(** X28.  With XSS protection switched off nothing stands between the
    input and the pattern: an accepted address comes back trimmed and in
    lower case, and sanitizing it again returns it unchanged. *)
Theorem sanitizeEmail_normalises
    (config : SecurityConfig) (input e : string) :
  enableXSSProtection config = false ->
  sanitizeEmail purify config input = Some e ->
  e = trim (JS.toLowerCase input)
  /\ sanitizeEmail purify config e = Some e.
Proof.
  intros Hoff. unfold sanitizeEmail, sanitizeText. rewrite Hoff. simpl.
  destruct (Regex.test emailRegex (trim (JS.toLowerCase input))) eqn:Htest;
    simpl; [|discriminate].
  intros [= <-]. split; [reflexivity|].
  set (e := trim (JS.toLowerCase input)) in *.
  assert (Hlower : JS.toLowerCase e = e).
  { subst e. unfold trim.
    now rewrite toLowerCase_trimEnd, toLowerCase_trimStart, toLowerCase_idem. }
  assert (Hclean : free_of is_space e = true).
  { destruct (emailRegex_shape e Htest)
      as (user & host & tail & Heq & _ & _ & _ & Hu & Hh & Ht).
    rewrite Heq, !free_of_app.
    rewrite (email_char_no_space user Hu), (email_char_no_space host Hh),
      (email_char_no_space tail Ht).
    reflexivity. }
  rewrite Hlower. unfold trim.
  rewrite (trimStart_id e Hclean), (trimEnd_id e Hclean), Htest.
  reflexivity.
Qed.

End email_facts.

Section email_witnesses.

Import Sanitizer.

Lemma sanitizeEmail_returns_an_address_witness :
  exists user host tail,
    "alice@example.com" = (user +:+ "@" +:+ host +:+ "." +:+ tail)%string
    /\ user <> EmptyString /\ host <> EmptyString /\ tail <> EmptyString
    /\ only email_char user = true /\ only email_char host = true
    /\ only email_char tail = true.
Proof.
  apply (sanitizeEmail_returns_an_address id defaultSecurityConfig
           "  Alice@Example.COM " "alice@example.com").
  reflexivity.
Defined.

Lemma sanitizeEmail_normalises_witness :
  "alice@example.com" = trim (JS.toLowerCase "  Alice@Example.COM ")
  /\ sanitizeEmail id xss_off "alice@example.com" = Some "alice@example.com".
Proof.
  apply (sanitizeEmail_normalises id xss_off "  Alice@Example.COM "
           "alice@example.com"); reflexivity.
Defined.

End email_witnesses.

(** ** [sanitizeSQLParameter], again *)

Section sql_clean_facts.

Import Sanitizer.

#[local] Arguments Ascii.eqb : simpl never.

Lemma strip_keywords_from_id (prev_word : bool) (s : string) :
  keyword_word_in prev_word s = false ->
  strip_keywords_from prev_word 0 s = s.
Proof.
  revert prev_word. induction s as [|c r IH]; intros prev_word; [done|].
  cbn [keyword_word_in].
  change (strip_keywords_from prev_word 0 (String c r))
    with (match keyword_at prev_word (String c r) with
          | Some n => strip_keywords_from (JS.is_word c) (Nat.pred n) r
          | None => String c (strip_keywords_from (JS.is_word c) 0 r)
          end).
  destruct (keyword_at prev_word (String c r)); [discriminate|].
  intros Hrest. now rewrite (IH _ Hrest).
Qed.

Lemma strip_metachars_id (s : string) :
  free_of sql_metachar s = true -> strip_metachars s = s.
Proof.
  induction s as [|c r IH]; [done|]. simpl.
  intros [Hc%negb_true_iff Hr]%andb_prop. now rewrite Hc, (IH Hr).
Qed.

Lemma strip_comment_markers_id (s : string) :
  free_of is_star s = true -> has_pair is_dash s = false ->
  strip_comment_markers s = s.
Proof.
  induction s as [|a r IH]; [done|]. destruct r as [|b r']; [done|].
  intros Hstar Hpair.
  change (strip_comment_markers (String a (String b r')))
    with (if comment_marker a b then strip_comment_markers r'
          else String a (strip_comment_markers (String b r'))).
  assert (Hstar' : free_of is_star (String b r') = true)
    by (simpl in Hstar; now apply andb_prop in Hstar as [_ ?]).
  assert (Ha : is_star a = false)
    by (simpl in Hstar; now apply andb_prop in Hstar as [?%negb_true_iff _]).
  assert (Hb : is_star b = false)
    by (simpl in Hstar'; now apply andb_prop in Hstar' as [?%negb_true_iff _]).
  rewrite (marker_without_star a b Ha Hb).
  change (has_pair is_dash (String a (String b r')))
    with (is_dash a && is_dash b || has_pair is_dash (String b r')) in Hpair.
  apply orb_false_elim in Hpair as [-> Hrest].
  now rewrite (IH Hstar' Hrest).
Qed.

(** X29.  A string that holds no keyword as a whole word, none of the
    stripped code units and no two dashes in a row goes through
    [sanitizeSQLParameter] unchanged. *)
Theorem sanitizeSQLParameter_keeps_clean
    (config : SecurityConfig) (input : string) :
  keyword_word_in false input = false ->
  free_of sql_metachar input = true ->
  JS.includes input "--" = false ->
  sanitizeSQLParameter config (JS.Str input) = JS.Str input.
Proof.
  intros Hkw Hmeta Hdash. unfold sanitizeSQLParameter.
  destruct (enableSQLInjectionProtection config); simpl; [|reflexivity].
  f_equal. unfold sanitizeSQLString, dangerous, strip_keywords. simpl.
  rewrite (strip_keywords_from_id false input Hkw).
  rewrite (strip_metachars_id input Hmeta).
  apply strip_comment_markers_id.
  - apply (free_of_weaken sql_metachar); [apply star_is_metachar | exact Hmeta].
  - now rewrite includes_pair in Hdash.
Qed.

Lemma sanitizeSQLParameter_keeps_clean_witness :
  sanitizeSQLParameter defaultSecurityConfig (JS.Str "jazz night - 2 sets")
  = JS.Str "jazz night - 2 sets".
Proof.
  apply (sanitizeSQLParameter_keeps_clean defaultSecurityConfig
           "jazz night - 2 sets"); reflexivity.
Defined.

End sql_clean_facts.

(** ** [sanitizeFormData] at every depth *)

Section deep_facts.

Import Middleware.

Variable purify : string -> string.

(** An object under construction as a value: its prototype, if it was
    replaced, and its own properties. *)
Lemma sanitised_to_value (o : JS.object) :
  sanitised purify (JS.to_value o) <->
  (forall p, JS.proto o = Some p -> sanitised purify p)
  /\ (forall key x, JS.own o !! key = Some x -> sanitised purify x).
Proof.
  unfold JS.to_value. destruct (JS.proto o) as [p|]; split.
  - intros Hall. inversion Hall; subst. split; [|assumption].
    now intros ? [= <-].
  - intros [Hp Hown]. constructor; [now apply Hp | exact Hown].
  - intros Hall. inversion Hall; subst. split; [discriminate | assumption].
  - intros [_ Hown]. now constructor.
Qed.

(** An assignment of a sanitised value keeps the object sanitised,
    whichever way it goes. *)
Lemma set_prop_sanitised (k : string) (v : JS.value) (o o' : JS.object) :
  sanitised purify v ->
  sanitised purify (JS.to_value o) ->
  JS.set_prop k v o = Some o' ->
  sanitised purify (JS.to_value o').
Proof.
  intros Hv [Hp Hown]%sanitised_to_value Hset.
  assert (Hput : sanitised purify
            (JS.to_value (JS.mkObject (JS.proto o) (<[k := v]> (JS.own o))))).
  { apply sanitised_to_value. split; [exact Hp|]. simpl.
    intros key x [[_ <-] | [_ Hget]]%lookup_insert_Some;
      [exact Hv | now apply (Hown key)]. }
  unfold JS.set_prop in Hset.
  destruct (JS.own o !! k); [now injection Hset as <-|].
  destruct (match JS.proto o with
            | Some p => JS.inherited k p
            | None => JS.object_prototype k
            end); [now injection Hset as <- | discriminate |].
  destruct (JS.is_prototype v); injection Hset as <-.
  - apply sanitised_to_value. split; [|exact Hown].
    simpl. now intros ? [= <-].
  - now apply sanitised_to_value.
Qed.

Lemma assign_sanitised (acc : option JS.object) (k : string)
    (value : option JS.value) (o' : JS.object) :
  (forall o, acc = Some o -> sanitised purify (JS.to_value o)) ->
  (forall v, value = Some v -> sanitised purify v) ->
  assign acc k value = Some o' ->
  sanitised purify (JS.to_value o').
Proof.
  intros Hacc Hvalue. destruct acc as [o|], value as [v|]; try discriminate.
  simpl. apply set_prop_sanitised; auto.
Qed.

Lemma literal_sanitised : sanitised purify (JS.to_value JS.literal).
Proof. constructor. intros key x. simpl. now rewrite lookup_empty. Qed.

Lemma form_fold_sanitised (entries : list (string * JS.value))
    (acc : option JS.object) (o' : JS.object) :
  (forall key y, In (key, y) entries ->
     sanitised purify (sanitize_field purify y)) ->
  (forall o, acc = Some o -> sanitised purify (JS.to_value o)) ->
  fold_left (fun acc entry =>
               assign acc entry.1 (Some (sanitize_field purify entry.2)))
            entries acc = Some o' ->
  sanitised purify (JS.to_value o').
Proof.
  revert acc. induction entries as [|[k y] rest IH]; intros acc Hfields Hacc.
  - simpl. apply Hacc.
  - simpl. apply IH.
    + intros key z Hin. apply (Hfields key). now right.
    + intros o Ho. apply (assign_sanitised _ _ _ _ Hacc) in Ho; [exact Ho|].
      intros v [= <-]. apply (Hfields k). now left.
Qed.

Lemma array_loop_sanitised (rest : list JS.value) (i : nat)
    (acc : option JS.object) (o' : JS.object) :
  (forall x v, In x rest -> visit purify x = Some v -> sanitised purify v) ->
  (forall o, acc = Some o -> sanitised purify (JS.to_value o)) ->
  array_loop purify i rest acc = Some o' ->
  sanitised purify (JS.to_value o').
Proof.
  revert i acc. induction rest as [|x rest IH]; intros i acc Hitems Hacc.
  - simpl. apply Hacc.
  - simpl. apply IH.
    + intros y v Hin. apply Hitems. now right.
    + intros o Ho. apply (assign_sanitised _ _ _ _ Hacc) in Ho; [exact Ho|].
      intros v. apply Hitems. now left.
Qed.

Lemma object_loop_sanitised (props : gmap string JS.value) (o' : JS.object) :
  (forall key x v, props !! key = Some x -> visit purify x = Some v ->
     sanitised purify v) ->
  map_fold (fun key value acc => assign acc key (visit purify value))
           (Some JS.literal) props = Some o' ->
  sanitised purify (JS.to_value o').
Proof.
  intros Hvalues. revert o'.
  cut ((forall key x v, props !! key = Some x -> visit purify x = Some v ->
          sanitised purify v) ->
       forall o',
         map_fold (fun key value acc => assign acc key (visit purify value))
                  (Some JS.literal) props = Some o' ->
         sanitised purify (JS.to_value o')); [now auto|].
  apply (map_fold_weak_ind
    (fun r (m : gmap string JS.value) =>
       (forall key x v, m !! key = Some x -> visit purify x = Some v ->
          sanitised purify v) ->
       forall o', r = Some o' -> sanitised purify (JS.to_value o'))).
  - intros _ o' [= <-]. apply literal_sanitised.
  - intros i x m r Hfresh IH Hm o' Hassign.
    apply (assign_sanitised r i (visit purify x) o'); [|  |exact Hassign].
    + apply IH. intros key y v Hget. apply (Hm key).
      rewrite lookup_insert_ne; [exact Hget | congruence].
    + intros v. apply (Hm i). apply lookup_insert_eq.
Qed.

(** What the right-hand side of the loop gives, once the recursive
    call is known to give a sanitised object. *)
Lemma sanitised_visit (y v : JS.value) :
  (forall o, sanitized purify y = Some o -> sanitised purify (JS.to_value o)) ->
  visit purify y = Some v ->
  sanitised purify v.
Proof.
  intros Hrec. unfold visit.
  destruct y;
    first [ destruct (sanitized purify _) as [o|];
            [intros [= <-]; now apply Hrec | discriminate]
          | intros [= <-]; constructor ].
Qed.

Lemma sanitized_is_sanitised (v : JS.value) :
  well_formed v ->
  forall o, sanitized purify v = Some o -> sanitised purify (JS.to_value o).
Proof.
  induction 1 as [| | | | s | | items Hwf IH | props Hwf IH | entries Hform];
    intros o;
    try (intros [= <-]; apply literal_sanitised).
  - apply form_fold_sanitised.
    + intros key y [_ [t ->]]%string_entries_keys. constructor.
    + intros ? [= <-]. apply literal_sanitised.
  - rewrite sanitized_array. apply array_loop_sanitised.
    + intros x w Hx. apply sanitised_visit. now apply IH.
    + intros ? [= <-]. apply literal_sanitised.
  - rewrite sanitized_object. apply object_loop_sanitised.
    intros key x w Hx. apply sanitised_visit. now apply (IH key).
  - apply form_fold_sanitised.
    + intros key y Hin.
      destruct (Hform key y Hin) as [[s ->] | [f ->]]; constructor.
    + intros ? [= <-]. apply literal_sanitised.
Qed.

━━━━━━━━━━━━━━━━━━━━

> WORK ITEM: Nothing outside this range should appear: the lines from the start of the listing through the line with "intros Hoff. unfold", each reproduced exactly, both ends included.

> EXERCISE ANSWER:
(** X28.  With XSS protection switched off nothing stands between the
    input and the pattern: an accepted address comes back trimmed and in
    lower case, and sanitizing it again returns it unchanged. *)
Theorem sanitizeEmail_normalises
    (config : SecurityConfig) (input e : string) :
  enableXSSProtection config = false ->
  sanitizeEmail purify config input = Some e ->
  e = trim (JS.toLowerCase input)
  /\ sanitizeEmail purify config e = Some e.
Proof.
  intros Hoff. unfold sanitizeEmail, sanitizeText. rewrite Hoff. simpl.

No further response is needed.